==== RECORDS SUPPLIED ====

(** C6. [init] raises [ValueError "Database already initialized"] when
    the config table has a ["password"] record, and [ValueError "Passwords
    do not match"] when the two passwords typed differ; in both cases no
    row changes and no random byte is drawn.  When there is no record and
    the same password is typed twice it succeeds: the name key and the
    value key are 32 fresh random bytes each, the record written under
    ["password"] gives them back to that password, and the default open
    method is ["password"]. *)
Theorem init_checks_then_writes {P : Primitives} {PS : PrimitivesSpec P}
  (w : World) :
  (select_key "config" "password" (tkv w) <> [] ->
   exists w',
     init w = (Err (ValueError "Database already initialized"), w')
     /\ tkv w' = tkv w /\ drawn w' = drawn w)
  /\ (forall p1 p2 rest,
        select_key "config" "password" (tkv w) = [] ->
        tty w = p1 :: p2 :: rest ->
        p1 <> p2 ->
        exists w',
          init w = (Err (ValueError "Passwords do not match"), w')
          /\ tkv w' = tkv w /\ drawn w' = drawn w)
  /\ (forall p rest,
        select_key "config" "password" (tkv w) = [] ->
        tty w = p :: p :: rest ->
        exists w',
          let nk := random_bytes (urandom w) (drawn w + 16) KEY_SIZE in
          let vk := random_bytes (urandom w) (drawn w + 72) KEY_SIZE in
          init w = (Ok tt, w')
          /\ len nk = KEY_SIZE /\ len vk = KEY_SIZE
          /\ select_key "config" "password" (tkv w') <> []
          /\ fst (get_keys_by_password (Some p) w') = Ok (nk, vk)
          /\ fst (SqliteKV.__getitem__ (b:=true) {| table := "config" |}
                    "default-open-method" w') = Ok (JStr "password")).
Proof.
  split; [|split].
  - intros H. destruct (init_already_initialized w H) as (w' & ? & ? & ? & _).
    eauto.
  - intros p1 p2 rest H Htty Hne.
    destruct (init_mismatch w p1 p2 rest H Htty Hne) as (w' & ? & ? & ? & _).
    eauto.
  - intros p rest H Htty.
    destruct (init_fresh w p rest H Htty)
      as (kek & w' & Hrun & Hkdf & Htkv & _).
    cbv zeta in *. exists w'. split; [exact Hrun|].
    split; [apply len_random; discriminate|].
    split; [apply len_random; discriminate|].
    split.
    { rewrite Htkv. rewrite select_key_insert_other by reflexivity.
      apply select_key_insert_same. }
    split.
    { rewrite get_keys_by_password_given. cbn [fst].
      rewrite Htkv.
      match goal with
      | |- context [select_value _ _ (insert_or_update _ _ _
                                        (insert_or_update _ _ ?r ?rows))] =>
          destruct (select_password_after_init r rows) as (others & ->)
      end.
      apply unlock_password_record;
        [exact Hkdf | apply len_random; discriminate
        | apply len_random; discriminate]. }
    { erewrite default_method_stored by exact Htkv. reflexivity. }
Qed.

====
==== RECORDS SUPPLIED ====

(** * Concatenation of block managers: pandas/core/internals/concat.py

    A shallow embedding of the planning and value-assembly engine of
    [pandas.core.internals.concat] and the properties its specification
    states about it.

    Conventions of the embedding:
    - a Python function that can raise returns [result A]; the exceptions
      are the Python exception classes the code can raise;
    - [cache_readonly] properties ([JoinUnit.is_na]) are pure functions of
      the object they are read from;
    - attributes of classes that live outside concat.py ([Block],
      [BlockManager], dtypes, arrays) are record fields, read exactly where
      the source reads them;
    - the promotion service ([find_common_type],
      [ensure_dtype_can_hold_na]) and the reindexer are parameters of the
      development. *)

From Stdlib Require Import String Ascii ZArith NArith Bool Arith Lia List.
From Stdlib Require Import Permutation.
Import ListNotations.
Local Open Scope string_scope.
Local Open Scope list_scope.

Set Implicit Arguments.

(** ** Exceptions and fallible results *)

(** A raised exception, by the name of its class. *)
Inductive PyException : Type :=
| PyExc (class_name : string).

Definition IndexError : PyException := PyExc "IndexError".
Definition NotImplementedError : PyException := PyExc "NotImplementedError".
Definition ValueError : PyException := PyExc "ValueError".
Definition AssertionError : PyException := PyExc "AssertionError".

====

• [REQUIRED ACTION] Find every line in the records above that holds the word "urandom", and copy each one.

• [TASK ANSWER]
          let nk := random_bytes (urandom w) (drawn w + 16) KEY_SIZE in
          let vk := random_bytes (urandom w) (drawn w + 72) KEY_SIZE in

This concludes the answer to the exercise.